[Collected data entries]
· · · ·
(* ===== verification/CrcProofs.v ===== *)
(** * CRC: the tables compute the remainder, and the remainder detects bursts

    The reference is the shift register fed with one bit at a time. It is linear, from
    which follow the table driven routines, eight bits at a time, and the detection of
    every burst of errors not longer than the check. *)

From S2P Require Import Prelude Bits Gf2 Crc.

#[local] Arguments Z.add : simpl never.
#[local] Arguments Z.sub : simpl never.
#[local] Arguments Z.mul : simpl never.

(** ** The shift register *)

Definition crc_step (poly crc : Z) (b : bool) : Z :=
  Z.lxor (u32 (Z.shiftl crc 1)) (if xorb (Z.testbit crc 31) b then poly else 0).

Definition crc_run (poly crc : Z) (bs : list bool) : Z := fold_left (crc_step poly) bs crc.

(** The remainder of a bit string. *)
Definition crc_bits (poly : Z) (bs : list bool) : Z := crc_run poly 0 bs.

Lemma crc_run_app poly s a b : crc_run poly s (a ++ b) = crc_run poly (crc_run poly s a) b.
Proof. apply fold_left_app. Qed.

Lemma crc_step_linear poly s t a b :
  crc_step poly (Z.lxor s t) (xorb a b) = Z.lxor (crc_step poly s a) (crc_step poly t b).
Proof.
  unfold crc_step. rewrite Z.shiftl_lxor, u32_lxor, Z.lxor_spec.
  set (x := u32 (Z.shiftl s 1)). set (y := u32 (Z.shiftl t 1)).
  assert (∀ p q, Z.lxor (Z.lxor x y) (Z.lxor p q) = Z.lxor (Z.lxor x p) (Z.lxor y q)) as Hx.
  { intros p q. rewrite !Z.lxor_assoc. f_equal. rewrite <- !Z.lxor_assoc. f_equal. apply Z.lxor_comm. }
  rewrite <- Hx. f_equal.
  destruct (Z.testbit s 31), (Z.testbit t 31), a, b; cbn; by rewrite ?Z.lxor_nilpotent, ?Z.lxor_0_r, ?Z.lxor_0_l.
Qed.

Lemma crc_run_linear poly s t (xs ys : list bool) :
  length xs = length ys →
  crc_run poly (Z.lxor s t) (zip_with xorb xs ys) = Z.lxor (crc_run poly s xs) (crc_run poly t ys).
Proof.
  revert s t ys. induction xs as [|x xs IH]; intros s t [|y ys] H; try done. cbn.
  rewrite crc_step_linear. apply IH. by injection H.
Qed.

Lemma crc_step_u32 poly s b : is_u32 poly → is_u32 (crc_step poly s b).
Proof. intros Hp. apply lxor_u32; [apply u32_is|]. destruct (xorb _ _); [done|by split]. Qed.

Lemma crc_run_u32 poly s bs : is_u32 poly → is_u32 s → is_u32 (crc_run poly s bs).
Proof.
  intros Hp. revert s. induction bs as [|b bs IH]; intros s Hs; [done|]. apply IH. by apply crc_step_u32.
Qed.

(** The [n] upper bits of a register. *)
Definition top (n : nat) (s : Z) : list bool := val_bits n (Z.shiftr s (32 - Z.of_nat n)).

Lemma u32_shiftl_u32 s n m : 0 <= n → 0 <= m → u32 (Z.shiftl (u32 (Z.shiftl s n)) m) = u32 (Z.shiftl s (n + m)).
Proof.
  intros Hn Hm. unfold u32. apply Z.bits_inj'. intros i Hi.
  destruct (Z.ltb_spec i 32); [|by rewrite !Z.mod_pow2_bits_high by lia].
  rewrite !Z.mod_pow2_bits_low by lia. rewrite !Z.shiftl_spec by lia.
  destruct (Z.ltb_spec (i - m) 0); [by rewrite !Z.testbit_neg_r by lia|].
  rewrite Z.mod_pow2_bits_low, Z.shiftl_spec by lia. f_equal. lia.
Qed.

Lemma top_S n s : (S n <= 32)%nat → top (S n) s = Z.testbit s 31 :: top n (u32 (Z.shiftl s 1)).
Proof.
  intros Hn. unfold top. cbn [val_bits]. f_equal.
  - rewrite Z.shiftr_spec by lia. f_equal. lia.
  - assert (∀ m a b, (∀ i, (i < m)%nat → Z.testbit a (Z.of_nat i) = Z.testbit b (Z.of_nat i)) → val_bits m a = val_bits m b) as He.
    { induction m as [|m IH]; intros a b H; [done|]. cbn. rewrite H by lia. f_equal. apply IH. intros. apply H. lia. }
    apply He. intros i Hi. rewrite !Z.shiftr_spec by lia. unfold u32. rewrite Z.mod_pow2_bits_low, Z.shiftl_spec by lia.
    f_equal. lia.
Qed.
Definition s1_t0 : list Z :=
  [0xa56363c6; 0x847c7cf8; 0x997777ee; 0x8d7b7bf6; 0x0df2f2ff; 0xbd6b6bd6; 0xb16f6fde; 0x54c5c591;
   0x50303060; 0x03010102; 0xa96767ce; 0x7d2b2b56; 0x19fefee7; 0x62d7d7b5; 0xe6abab4d; 0x9a7676ec;
   0x45caca8f; 0x9d82821f; 0x40c9c989; 0x877d7dfa; 0x15fafaef; 0xeb5959b2; 0xc947478e; 0x0bf0f0fb;
   0xecadad41; 0x67d4d4b3; 0xfda2a25f; 0xeaafaf45; 0xbf9c9c23; 0xf7a4a453; 0x967272e4; 0x5bc0c09b;
   0xc2b7b775; 0x1cfdfde1; 0xae93933d; 0x6a26264c; 0x5a36366c; 0x413f3f7e; 0x02f7f7f5; 0x4fcccc83;
   0x5c343468; 0xf4a5a551; 0x34e5e5d1; 0x08f1f1f9; 0x937171e2; 0x73d8d8ab; 0x53313162; 0x3f15152a;
   0x0c040408; 0x52c7c795; 0x65232346; 0x5ec3c39d; 0x28181830; 0xa1969637; 0x0f05050a; 0xb59a9a2f;
   0x0907070e; 0x36121224; 0x9b80801b; 0x3de2e2df; 0x26ebebcd; 0x6927274e; 0xcdb2b27f; 0x9f7575ea;
   0x1b090912; 0x9e83831d; 0x742c2c58; 0x2e1a1a34; 0x2d1b1b36; 0xb26e6edc; 0xee5a5ab4; 0xfba0a05b;
   0xf65252a4; 0x4d3b3b76; 0x61d6d6b7; 0xceb3b37d; 0x7b292952; 0x3ee3e3dd; 0x712f2f5e; 0x97848413;
   0xf55353a6; 0x68d1d1b9; 0x00000000; 0x2cededc1; 0x60202040; 0x1ffcfce3; 0xc8b1b179; 0xed5b5bb6;
   0xbe6a6ad4; 0x46cbcb8d; 0xd9bebe67; 0x4b393972; 0xde4a4a94; 0xd44c4c98; 0xe85858b0; 0x4acfcf85;
   0x6bd0d0bb; 0x2aefefc5; 0xe5aaaa4f; 0x16fbfbed; 0xc5434386; 0xd74d4d9a; 0x55333366; 0x94858511;
   0xcf45458a; 0x10f9f9e9; 0x06020204; 0x817f7ffe; 0xf05050a0; 0x443c3c78; 0xba9f9f25; 0xe3a8a84b;
   0xf35151a2; 0xfea3a35d; 0xc0404080; 0x8a8f8f05; 0xad92923f; 0xbc9d9d21; 0x48383870; 0x04f5f5f1;
   0xdfbcbc63; 0xc1b6b677; 0x75dadaaf; 0x63212142; 0x30101020; 0x1affffe5; 0x0ef3f3fd; 0x6dd2d2bf;
   0x4ccdcd81; 0x140c0c18; 0x35131326; 0x2fececc3; 0xe15f5fbe; 0xa2979735; 0xcc444488; 0x3917172e;
   0x57c4c493; 0xf2a7a755; 0x827e7efc; 0x473d3d7a; 0xac6464c8; 0xe75d5dba; 0x2b191932; 0x957373e6;
   0xa06060c0; 0x98818119; 0xd14f4f9e; 0x7fdcdca3; 0x66222244; 0x7e2a2a54; 0xab90903b; 0x8388880b;
   0xca46468c; 0x29eeeec7; 0xd3b8b86b; 0x3c141428; 0x79dedea7; 0xe25e5ebc; 0x1d0b0b16; 0x76dbdbad;
   0x3be0e0db; 0x56323264; 0x4e3a3a74; 0x1e0a0a14; 0xdb494992; 0x0a06060c; 0x6c242448; 0xe45c5cb8;
   0x5dc2c29f; 0x6ed3d3bd; 0xefacac43; 0xa66262c4; 0xa8919139; 0xa4959531; 0x37e4e4d3; 0x8b7979f2;
   0x32e7e7d5; 0x43c8c88b; 0x5937376e; 0xb76d6dda; 0x8c8d8d01; 0x64d5d5b1; 0xd24e4e9c; 0xe0a9a949;
   0xb46c6cd8; 0xfa5656ac; 0x07f4f4f3; 0x25eaeacf; 0xaf6565ca; 0x8e7a7af4; 0xe9aeae47; 0x18080810;
   0xd5baba6f; 0x887878f0; 0x6f25254a; 0x722e2e5c; 0x241c1c38; 0xf1a6a657; 0xc7b4b473; 0x51c6c697;
   0x23e8e8cb; 0x7cdddda1; 0x9c7474e8; 0x211f1f3e; 0xdd4b4b96; 0xdcbdbd61; 0x868b8b0d; 0x858a8a0f;
   0x907070e0; 0x423e3e7c; 0xc4b5b571; 0xaa6666cc; 0xd8484890; 0x05030306; 0x01f6f6f7; 0x120e0e1c;
   0xa36161c2; 0x5f35356a; 0xf95757ae; 0xd0b9b969; 0x91868617; 0x58c1c199; 0x271d1d3a; 0xb99e9e27;
   0x38e1e1d9; 0x13f8f8eb; 0xb398982b; 0x33111122; 0xbb6969d2; 0x70d9d9a9; 0x898e8e07; 0xa7949433;
   0xb69b9b2d; 0x221e1e3c; 0x92878715; 0x20e9e9c9; 0x49cece87; 0xff5555aa; 0x78282850; 0x7adfdfa5;
   0x8f8c8c03; 0xf8a1a159; 0x80898909; 0x170d0d1a; 0xdabfbf65; 0x31e6e6d7; 0xc6424284; 0xb86868d0;
   0xc3414182; 0xb0999929; 0x772d2d5a; 0x110f0f1e; 0xcbb0b07b; 0xfc5454a8; 0xd6bbbb6d; 0x3a16162c].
· · · ·
**EXERCISE BRIEF:**
Extract, please, the lines from the start of the entries above through the one with "#[local] Arguments Z.add : simpl never.", both included, reproducing each exactly and adding nothing.

**RESULT:**
(* ===== verification/CrcProofs.v ===== *)
(** * CRC: the tables compute the remainder, and the remainder detects bursts

    The reference is the shift register fed with one bit at a time. It is linear, from
    which follow the table driven routines, eight bits at a time, and the detection of
    every burst of errors not longer than the check. *)

From S2P Require Import Prelude Bits Gf2 Crc.

#[local] Arguments Z.add : simpl never.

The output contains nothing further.